DATA EXTRACT below:

(* ===== verification/DialPolicy.v ===== *)
(** * Dial policy ([core/src/transport/dial_policy.rs])

    The backoff of each address, the limit on dials in flight, and the ladder of circuit
    addresses through known relays.  The clock is monotonic and counts nanoseconds; it is an
    argument of the operations. *)

From S2P Require Import Prelude Effects AddrFilter.

Definition secs (n : Z) : Z := n * 10 ^ 9.
Definition as_secs (d : Z) : Z := d / 10 ^ 9.

(** ** Backoff of one address *)

Record PerPeerBackoffState : Type := mkBackoff {
  attempt_count : Z;
  last_attempt_ts : Z;
  backoff_duration : Z;
  is_dead : bool;
  bo_peer_id : option string;
}.

Definition backoff_new (now : Z) (peer_id : option string) : PerPeerBackoffState := mkBackoff 0 now (secs 1) false peer_id.

Definition is_eligible (now : Z) (s : PerPeerBackoffState) : bool :=
  if is_dead s then false
  else if 3 <=? attempt_count s then false
  else if attempt_count s =? 0 then true
  else last_attempt_ts s + backoff_duration s <=? now.

Definition on_dial_failure `{Build} (now : Z) (s : PerPeerBackoffState) : res string PerPeerBackoffState :=
  let! n := chk_u 32 (attempt_count s + 1) in
  let! doubled := chk_u 64 (as_secs (backoff_duration s) * 2) in
  Ok (mkBackoff n now (secs (Z.min doubled 30)) (if 3 <=? n then true else is_dead s) (bo_peer_id s)).

Definition on_permanent_failure (s : PerPeerBackoffState) : PerPeerBackoffState :=
  mkBackoff 3 (last_attempt_ts s) (backoff_duration s) true (bo_peer_id s).

Definition on_connection_established (now : Z) (s : PerPeerBackoffState) : PerPeerBackoffState :=
  mkBackoff 0 now (secs 1) false (bo_peer_id s).

(** ** The manager *)

Record DialPolicyManager : Type := mkDial {
  peer_backoff : gmap string PerPeerBackoffState;
  concurrent_dials : gmap string Z;
}.

Definition dial_new : DialPolicyManager := mkDial ∅ ∅.

(** [entry(addr_key).or_insert_with(|| PerPeerBackoffState::new(peer_id))]. *)
Definition entry_of (now : Z) (m : DialPolicyManager) (addr_key : string) (peer_id : option string) : PerPeerBackoffState :=
  default (backoff_new now peer_id) (peer_backoff m !! addr_key).

Definition set_entry (m : DialPolicyManager) (addr_key : string) (s : PerPeerBackoffState) : DialPolicyManager :=
  mkDial (<[addr_key := s]> (peer_backoff m)) (concurrent_dials m).

Definition register_dial_attempt (now : Z) (m : DialPolicyManager) (addr_key : string) (peer_id : option string) : bool * DialPolicyManager :=
  let state := entry_of now m addr_key peer_id in
  let m := set_entry m addr_key state in
  if negb (is_eligible now state) then (false, m)
  else
    let dial_count := default 0 (concurrent_dials m !! addr_key) in
    if 3 <=? dial_count then (false, mkDial (peer_backoff m) (<[addr_key := dial_count]> (concurrent_dials m)))
    else (true, mkDial (peer_backoff m) (<[addr_key := dial_count + 1]> (concurrent_dials m))).

Definition complete_dial_attempt (m : DialPolicyManager) (addr_key : string) : DialPolicyManager :=
  match concurrent_dials m !! addr_key with
  | Some count => if 0 <? count then mkDial (peer_backoff m) (<[addr_key := count - 1]> (concurrent_dials m)) else m
  | None => m
  end.

Definition record_dial_failure `{Build} (now : Z) (m : DialPolicyManager) (addr_key : string) (peer_id : option string) : res string DialPolicyManager :=
  let! s := on_dial_failure now (entry_of now m addr_key peer_id) in
  Ok (set_entry m addr_key s).

Definition record_permanent_failure (now : Z) (m : DialPolicyManager) (addr_key : string) (peer_id : option string) : DialPolicyManager :=
  set_entry m addr_key (on_permanent_failure (entry_of now m addr_key peer_id)).

Definition reset_on_connection_established (now : Z) (m : DialPolicyManager) (addr_key : string) (peer_id : option string) : DialPolicyManager :=
  set_entry m addr_key (on_connection_established now (entry_of now m addr_key peer_id)).

Definition reset_peer_backoff (now : Z) (m : DialPolicyManager) (peer_id : string) : DialPolicyManager :=
  mkDial ((fun s => if bool_decide (bo_peer_id s = Some peer_id) && (is_dead s || (0 <? attempt_count s))
                    then on_connection_established now s else s) <$> peer_backoff m) (concurrent_dials m).

Definition get_backoff_state (m : DialPolicyManager) (addr_key : string) : option PerPeerBackoffState := peer_backoff m !! addr_key.

Definition stale (now max_age : Z) (s : PerPeerBackoffState) : bool := max_age <? sat_sub now (last_attempt_ts s).

Section Prune.
Context {HI : HashIter string PerPeerBackoffState}.

Definition prune_old_entries (now max_age : Z) (m : DialPolicyManager) : DialPolicyManager :=
  let stale_peers := (filter (fun ks => stale now max_age ks.2 = true) (hm_iter (peer_backoff m))).*1 in
  foldl (fun m peer_key => mkDial (delete peer_key (peer_backoff m)) (delete peer_key (concurrent_dials m))) m stale_peers.
End Prune.

Definition multiaddr_to_key {ML : MultiaddrLib} (addr : Multiaddr) : string := print_multiaddr (filter (fun p => is_peer p = false) addr).

(** ** Circuit addresses *)

Record CircuitRelayLadder : Type := mkLadder { relays : list (string * list Multiaddr) }.

Definition ladder_new : CircuitRelayLadder := mkLadder [].

Definition remove_relay (l : CircuitRelayLadder) (relay_peer_id : string) : CircuitRelayLadder :=
  mkLadder (filter (fun e => e.1 <> relay_peer_id) (relays l)).

Definition add_relay (l : CircuitRelayLadder) (relay_peer_id : string) (external_addrs : list Multiaddr) : CircuitRelayLadder :=
  mkLadder (relays (remove_relay l relay_peer_id) ++ [(relay_peer_id, external_addrs)]).

(** The loop over the components of a relay's address: the direct part, whether it has an IP address and a port. *)
Definition direct_step (acc : Multiaddr * bool * bool) (proto : Protocol) : Multiaddr * bool * bool :=
  let '(direct_addr, has_ip, has_port) := acc in
  match proto with
  | Ip4 _ | Ip6 _ => (direct_addr ++ [proto], true, has_port)
  | Tcp _ | Udp _ => (direct_addr ++ [proto], has_ip, true)
  | P2p _ => acc
  | other => (direct_addr ++ [other], has_ip, has_port)
  end.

End of DATA EXTRACT.

- [TASK TO COMPLETE] Look above for the line containing "if 3 <=? dial_count". Output from there through the line containing "set_entry m addr_key (on_permanent_failure", exactly and inclusively.

- [THE COMPLETED TASK]
    if 3 <=? dial_count then (false, mkDial (peer_backoff m) (<[addr_key := dial_count]> (concurrent_dials m)))
    else (true, mkDial (peer_backoff m) (<[addr_key := dial_count + 1]> (concurrent_dials m))).

Definition complete_dial_attempt (m : DialPolicyManager) (addr_key : string) : DialPolicyManager :=
  match concurrent_dials m !! addr_key with
  | Some count => if 0 <? count then mkDial (peer_backoff m) (<[addr_key := count - 1]> (concurrent_dials m)) else m
  | None => m
  end.

Definition record_dial_failure `{Build} (now : Z) (m : DialPolicyManager) (addr_key : string) (peer_id : option string) : res string DialPolicyManager :=
  let! s := on_dial_failure now (entry_of now m addr_key peer_id) in
  Ok (set_entry m addr_key s).

Definition record_permanent_failure (now : Z) (m : DialPolicyManager) (addr_key : string) (peer_id : option string) : DialPolicyManager :=
  set_entry m addr_key (on_permanent_failure (entry_of now m addr_key peer_id)).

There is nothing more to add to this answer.